§ **To do**: If a line in the entries includes "assumption", show that line.

◇ ◇ ◇

(** C9.  In every emitted record Usage_Quantity and Usage_Unit are both empty
    or both non-empty. *)
Theorem quantity_and_unit_together (lines : list str) (recs : list UsageRecord)
        (r : UsageRecord) :
  _parse_lines_to_csv_data lines = Ok recs -> In r recs ->
  (Usage_Quantity r = [] /\ Usage_Unit r = [])
  \/ (Usage_Quantity r <> [] /\ Usage_Unit r <> []).
Proof.
  apply (all_records_good
           (fun r => (Usage_Quantity r = [] /\ Usage_Unit r = [])
                     \/ (Usage_Quantity r <> [] /\ Usage_Unit r <> []))
           (fun _ => True)); [exact I | trivial |].
  intros st line r' _ He.
  destruct (effect_append _ _ _ He) as (service & _ & _ & _ & _ & _ & _ & Hp & _).
  destruct Hp as [Hp|[H1 H2]]; [left; exact Hp | right].
  split; intros E; rewrite E in *; discriminate.
Qed.

Lemma names_known_effect (st : state) (line : str) (st' : state) :
  names_known st -> effect st line st' -> names_known st'.
Proof.
  intros [Hs Hr] He.
  destruct He; unfold names_known; cbn; try (split; assumption).
  - split; [intros s E; injection E as <-; assumption | discriminate].
  - split; [assumption | intros s E; injection E as <-; assumption].
Qed.

(** C10.  In every emitted record Service is one of SERVICE_KEYWORDS and
    Region is empty or one of REGION_KEYWORDS. *)
Theorem service_and_region_from_vocabulary (lines : list str)
        (recs : list UsageRecord) (r : UsageRecord) :
  _parse_lines_to_csv_data lines = Ok recs -> In r recs ->
  In (Service r) SERVICE_KEYWORDS
  /\ (Region r = [] \/ In (Region r) REGION_KEYWORDS).
Proof.
  apply (all_records_good
           (fun r => In (Service r) SERVICE_KEYWORDS
                     /\ (Region r = [] \/ In (Region r) REGION_KEYWORDS))
           names_known).
  - split; discriminate.
  - exact names_known_effect.
  - intros st line r' [Hs Hr] He.
    destruct (effect_append _ _ _ He) as (service & Hc & _ & _ & H1 & H2 & _).
    split.
    + rewrite H1. apply Hs, Hc.
    + rewrite H2. destruct (current_region st) as [region|]; [right | left; reflexivity].
      apply Hr. reflexivity.
Qed.

(** C4.  When "USD" occurs on no line the parse answers the empty list. *)
Theorem no_USD_no_records (lines : list str) :
  (forall line, In line lines -> contains "USD" line = false) ->
  _parse_lines_to_csv_data lines = Ok [].
Proof.
  intros H. rewrite parse_run. f_equal.
  assert (G : forall st, csv_data st = [] -> csv_data (run st lines) = []).
  { induction lines as [|line lines IH]; intros st Hst; [exact Hst|].
    apply IH; [intros l Hl; apply H; right; exact Hl|].
    assert (Hline : contains "USD" line = false) by (apply H; left; reflexivity).
    destruct (step_effect st line); cbn; try assumption; congruence. }
  apply G. reflexivity.
Qed.

(** C8.  The parse of any list of lines returns a record list, within one pass
    of the loop body per line, and every pass through the body succeeds and
    moves the index on by exactly one. *)
Theorem parse_terminates_without_error (lines : list str) :
  (exists recs, _parse_lines_to_csv_data lines = Ok recs)
  /\ (forall i st line, exists st', iteration i st line = Ok (S i, st')).
Proof.
  split.
  - eexists. apply parse_run.
  - intros i st line. eexists. apply iteration_step.
Qed.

◇ ◇ ◇

§ **Exercise solution**:
  destruct He; unfold names_known; cbn; try (split; assumption).
  - split; [intros s E; injection E as <-; assumption | discriminate].
  - split; [assumption | intros s E; injection E as <-; assumption].
    destruct (step_effect st line); cbn; try assumption; congruence. }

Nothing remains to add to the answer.